══ MATERIAL FOR THE TASK

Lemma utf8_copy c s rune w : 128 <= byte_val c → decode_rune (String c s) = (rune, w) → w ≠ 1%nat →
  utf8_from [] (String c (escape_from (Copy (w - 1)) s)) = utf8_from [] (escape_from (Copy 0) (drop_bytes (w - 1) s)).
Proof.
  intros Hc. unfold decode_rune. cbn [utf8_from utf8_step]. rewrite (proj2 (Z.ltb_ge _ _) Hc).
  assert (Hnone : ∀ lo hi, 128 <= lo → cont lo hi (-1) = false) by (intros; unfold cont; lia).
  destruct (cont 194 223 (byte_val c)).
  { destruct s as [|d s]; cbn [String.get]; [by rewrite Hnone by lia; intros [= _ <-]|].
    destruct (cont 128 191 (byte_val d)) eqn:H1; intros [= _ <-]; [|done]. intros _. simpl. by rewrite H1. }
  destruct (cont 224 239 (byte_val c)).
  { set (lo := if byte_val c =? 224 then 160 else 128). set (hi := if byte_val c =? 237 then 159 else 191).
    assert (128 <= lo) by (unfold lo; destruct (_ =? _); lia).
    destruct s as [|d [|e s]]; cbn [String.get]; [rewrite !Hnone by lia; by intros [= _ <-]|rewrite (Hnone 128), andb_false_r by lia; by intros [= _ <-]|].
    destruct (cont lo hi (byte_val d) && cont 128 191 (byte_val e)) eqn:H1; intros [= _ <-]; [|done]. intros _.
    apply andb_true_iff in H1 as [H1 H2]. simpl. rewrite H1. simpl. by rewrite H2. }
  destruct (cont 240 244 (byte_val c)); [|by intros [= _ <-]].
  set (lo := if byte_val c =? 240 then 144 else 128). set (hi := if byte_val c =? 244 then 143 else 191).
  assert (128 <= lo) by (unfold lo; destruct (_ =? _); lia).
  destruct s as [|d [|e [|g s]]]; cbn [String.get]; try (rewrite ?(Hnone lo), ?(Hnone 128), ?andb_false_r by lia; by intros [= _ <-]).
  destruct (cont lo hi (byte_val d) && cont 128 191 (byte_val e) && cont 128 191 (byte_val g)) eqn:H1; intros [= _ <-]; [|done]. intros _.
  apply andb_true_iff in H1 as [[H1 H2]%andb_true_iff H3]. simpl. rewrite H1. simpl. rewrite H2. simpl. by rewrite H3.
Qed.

════

__ASSIGNED TASK__
Only lines with the string "cont" are wanted; please find each one in the listing and copy it.

__EXERCISE SOLUTION__
  assert (Hnone : ∀ lo hi, 128 <= lo → cont lo hi (-1) = false) by (intros; unfold cont; lia).
  destruct (cont 194 223 (byte_val c)).
    destruct (cont 128 191 (byte_val d)) eqn:H1; intros [= _ <-]; [|done]. intros _. simpl. by rewrite H1. }
  destruct (cont 224 239 (byte_val c)).
    destruct (cont lo hi (byte_val d) && cont 128 191 (byte_val e)) eqn:H1; intros [= _ <-]; [|done]. intros _.
  destruct (cont 240 244 (byte_val c)); [|by intros [= _ <-]].
  destruct (cont lo hi (byte_val d) && cont 128 191 (byte_val e) && cont 128 191 (byte_val g)) eqn:H1; intros [= _ <-]; [|done]. intros _.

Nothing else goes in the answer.